[WHAT THE TASK REQUIRES]: Each record must reappear in the answer exactly as it is written.

*** EXTRACTED ENTRIES ***

(** An operation of the log that has reached a final status. *)
Definition op_done (r : OpRow) : Prop :=
  op_status r = applied \/ op_status r = failed.

(** The handlers of the steps that carry a type, one after the other,
    whatever each of them returns. *)
Definition handlers_in_sequence (now : Z) (a : string) (steps : list JSON)
    (tbl : list SpecRow) : list SpecRow :=
  fold_left
    (fun tbl step =>
       if truthy (prop step "type")
       then fst (executeStepHandler now a step None None tbl)
       else tbl)
    steps tbl.

(** The page that the loader makes of a row. *)
Definition page_of (r : string * SpecRow) : JSON :=
  JObj (obj_set "slug" (JStr (config_key (snd r)))
          (obj_assign [("id", JStr (fst r))] (spread (config_value (snd r))))).

(** The rows that the loader turns into pages. *)
Definition is_page_row (r : string * SpecRow) : bool :=
  (config_type (snd r) =? "ui") || (config_type (snd r) =? "page").

(** The rows of an app, as [.eq("app_id", appId)] selects them. *)
Definition rows_of_app (appId : string) (table : list (string * SpecRow))
  : list (string * SpecRow) :=
  List.filter (fun r => spec_app_id (snd r) =? appId) table.




(** The step types that the simulated executor knows. *)
Definition known_step_type (t : string) : bool :=
  existsb (String.eqb t)
          ["create_model"; "create_page"; "create_component";
           "set_permissions"].

(** ** Sample databases used by the examples and counterexamples *)

Definition app_1 : AppRow := mkAppRow "app-1" (Some "user-1") None.

(** A step without owning operation whose payload lacks [fields]. *)
Definition step_model_no_fields : StepRow :=
  mkStepRow 1 "app-1" None 0 (JStr "create_model") (JStr "Order")
            pending None 6.

(** A step that was reset to pending and still carries an old error text. *)
Definition step_page_old_error : StepRow :=
  mkStepRow 2 "app-1" None 1 (JStr "create_page") (JStr "home")
            pending (Some "previous failure") 6.
(** * btc-runtime: the byte cursor, the pointer encoder and the two stores

    A shallow embedding of
      - [BytesReader]            (the sequential decoder over a [DataView]),
      - [encodePointer]          (src/runtime/math/abi.ts),
      - [AddressMemoryMap]       (src/runtime/memory/AddressMemoryMap.ts),
      - [MultiAddressMemoryMap]  (src/runtime/memory/MultiAddressMemoryMap.ts),
    followed by the properties of the decoding and storage-addressing layer.

    Conventions.  A byte is a [Z] in [0, 256); a fixed-width integer is a [Z]
    with its wrap-around written where the source computes with it; a method
    of the reader is a function from the reader's state to an outcome and the
    state the method leaves behind, so that what a [throw] leaves in the
    cursor can be observed. *)

From Stdlib Require Import ZArith Lia Bool.
From stdpp Require Import base list strings gmap.

Local Open Scope Z_scope.

(** ** Fixed-width integers *)

Definition wrap_signed (w z : Z) : Z := (z + 2 ^ (w - 1)) mod 2 ^ w - 2 ^ (w - 1).

Definition i32 (z : Z) : Z := wrap_signed 32 z.
Definition i64 (z : Z) : Z := wrap_signed 64 z.
Definition i128 (z : Z) : Z := wrap_signed 128 z.
Definition i256 (z : Z) : Z := wrap_signed 256 z.

Definition I32_MAX : Z := 2147483647.

(** Little-endian and big-endian readings of a byte sequence. *)
Definition le_int (bs : list Z) : Z := foldr (λ b acc, b + 256 * acc) 0 bs.
Definition be_int (bs : list Z) : Z := foldl (λ acc b, acc * 256 + b) 0 bs.

(** A 32-bit float is kept as its IEEE-754 bit pattern: the reader only moves
    the four bytes, it never computes with the number. *)
Record f32 : Type := F32 { f32_bits : Z }.

(** ** Outcomes *)

Inductive error : Type :=
  | EndOfBuffer (size offset : Z)  (* [Error] thrown by [verifyEnd]; carries the two numbers of its message *)
  | RangeError                     (* thrown by a [DataView] accessor asked for bytes outside the view,
                                      by [a[i]] past the end of a typed array, and by [new] of an
                                      array longer than the runtime can allocate *)
  | Revert (msg : string).         (* [Revert] thrown by the collection decoders *)

Inductive result (A : Type) : Type :=
  | Ok (a : A)
  | Throw (e : error).
Arguments Ok {A} a.
Arguments Throw {A} e.

Definition is_Ok {A} (x : result A) : Prop := ∃ a, x = Ok a.
Definition is_Throw {A} (x : result A) : Prop := ∃ e, x = Throw e.

(** The two error kinds of the decoder: a read that cannot be satisfied
    within the buffer, and a violated structural constraint. *)
Definition BoundsError (e : error) : Prop :=
  match e with
  | EndOfBuffer _ _ | RangeError => True
  | Revert _ => False
  end.

Definition ValidationError (e : error) : Prop :=
  match e with
  | Revert _ => True
  | _ => False
  end.

(** ** DataView

    The view over the backing bytes.  An accessor returns the bytes at
    [byteOffset .. byteOffset + n) read in the requested byte order, and
    throws a [RangeError] when that window does not lie inside the view. *)

Record DataView : Type := mkDataView { view_data : list Z }.

Definition byteLength (v : DataView) : Z := Z.of_nat (length (view_data v)).

Definition window (v : DataView) (byteOffset : Z) (n : nat) : list Z :=
  take n (drop (Z.to_nat byteOffset) (view_data v)).

Definition in_view (v : DataView) (byteOffset : Z) (n : nat) : bool :=
  (0 <=? byteOffset) && (byteOffset + Z.of_nat n <=? byteLength v).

***

[SOLUTION TO THE EXERCISE]:
(** An operation of the log that has reached a final status. *)
Definition op_done (r : OpRow) : Prop :=
  op_status r = applied \/ op_status r = failed.

(** The handlers of the steps that carry a type, one after the other,
    whatever each of them returns. *)
Definition handlers_in_sequence (now : Z) (a : string) (steps : list JSON)
    (tbl : list SpecRow) : list SpecRow :=
  fold_left
    (fun tbl step =>
       if truthy (prop step "type")
       then fst (executeStepHandler now a step None None tbl)
       else tbl)
    steps tbl.

(** The page that the loader makes of a row. *)
Definition page_of (r : string * SpecRow) : JSON :=
  JObj (obj_set "slug" (JStr (config_key (snd r)))
          (obj_assign [("id", JStr (fst r))] (spread (config_value (snd r))))).

(** The rows that the loader turns into pages. *)
Definition is_page_row (r : string * SpecRow) : bool :=
  (config_type (snd r) =? "ui") || (config_type (snd r) =? "page").

(** The rows of an app, as [.eq("app_id", appId)] selects them. *)
Definition rows_of_app (appId : string) (table : list (string * SpecRow))
  : list (string * SpecRow) :=
  List.filter (fun r => spec_app_id (snd r) =? appId) table.




(** The step types that the simulated executor knows. *)
Definition known_step_type (t : string) : bool :=
  existsb (String.eqb t)
          ["create_model"; "create_page"; "create_component";
           "set_permissions"].

(** ** Sample databases used by the examples and counterexamples *)

Definition app_1 : AppRow := mkAppRow "app-1" (Some "user-1") None.

(** A step without owning operation whose payload lacks [fields]. *)
Definition step_model_no_fields : StepRow :=
  mkStepRow 1 "app-1" None 0 (JStr "create_model") (JStr "Order")
            pending None 6.

(** A step that was reset to pending and still carries an old error text. *)
Definition step_page_old_error : StepRow :=
  mkStepRow 2 "app-1" None 1 (JStr "create_page") (JStr "home")
            pending (Some "previous failure") 6.
(** * btc-runtime: the byte cursor, the pointer encoder and the two stores

    A shallow embedding of
      - [BytesReader]            (the sequential decoder over a [DataView]),
      - [encodePointer]          (src/runtime/math/abi.ts),
      - [AddressMemoryMap]       (src/runtime/memory/AddressMemoryMap.ts),
      - [MultiAddressMemoryMap]  (src/runtime/memory/MultiAddressMemoryMap.ts),
    followed by the properties of the decoding and storage-addressing layer.

    Conventions.  A byte is a [Z] in [0, 256); a fixed-width integer is a [Z]
    with its wrap-around written where the source computes with it; a method
    of the reader is a function from the reader's state to an outcome and the
    state the method leaves behind, so that what a [throw] leaves in the
    cursor can be observed. *)

From Stdlib Require Import ZArith Lia Bool.
From stdpp Require Import base list strings gmap.

Local Open Scope Z_scope.

(** ** Fixed-width integers *)

Definition wrap_signed (w z : Z) : Z := (z + 2 ^ (w - 1)) mod 2 ^ w - 2 ^ (w - 1).

Definition i32 (z : Z) : Z := wrap_signed 32 z.
Definition i64 (z : Z) : Z := wrap_signed 64 z.
Definition i128 (z : Z) : Z := wrap_signed 128 z.
Definition i256 (z : Z) : Z := wrap_signed 256 z.

Definition I32_MAX : Z := 2147483647.

(** Little-endian and big-endian readings of a byte sequence. *)
Definition le_int (bs : list Z) : Z := foldr (λ b acc, b + 256 * acc) 0 bs.
Definition be_int (bs : list Z) : Z := foldl (λ acc b, acc * 256 + b) 0 bs.

(** A 32-bit float is kept as its IEEE-754 bit pattern: the reader only moves
    the four bytes, it never computes with the number. *)
Record f32 : Type := F32 { f32_bits : Z }.

(** ** Outcomes *)

Inductive error : Type :=
  | EndOfBuffer (size offset : Z)  (* [Error] thrown by [verifyEnd]; carries the two numbers of its message *)
  | RangeError                     (* thrown by a [DataView] accessor asked for bytes outside the view,
                                      by [a[i]] past the end of a typed array, and by [new] of an
                                      array longer than the runtime can allocate *)
  | Revert (msg : string).         (* [Revert] thrown by the collection decoders *)

Inductive result (A : Type) : Type :=
  | Ok (a : A)
  | Throw (e : error).
Arguments Ok {A} a.
Arguments Throw {A} e.

Definition is_Ok {A} (x : result A) : Prop := ∃ a, x = Ok a.
Definition is_Throw {A} (x : result A) : Prop := ∃ e, x = Throw e.

(** The two error kinds of the decoder: a read that cannot be satisfied
    within the buffer, and a violated structural constraint. *)
Definition BoundsError (e : error) : Prop :=
  match e with
  | EndOfBuffer _ _ | RangeError => True
  | Revert _ => False
  end.

Definition ValidationError (e : error) : Prop :=
  match e with
  | Revert _ => True
  | _ => False
  end.

(** ** DataView

    The view over the backing bytes.  An accessor returns the bytes at
    [byteOffset .. byteOffset + n) read in the requested byte order, and
    throws a [RangeError] when that window does not lie inside the view. *)

Record DataView : Type := mkDataView { view_data : list Z }.

Definition byteLength (v : DataView) : Z := Z.of_nat (length (view_data v)).

Definition window (v : DataView) (byteOffset : Z) (n : nat) : list Z :=
  take n (drop (Z.to_nat byteOffset) (view_data v)).

Definition in_view (v : DataView) (byteOffset : Z) (n : nat) : bool :=
  (0 <=? byteOffset) && (byteOffset + Z.of_nat n <=? byteLength v).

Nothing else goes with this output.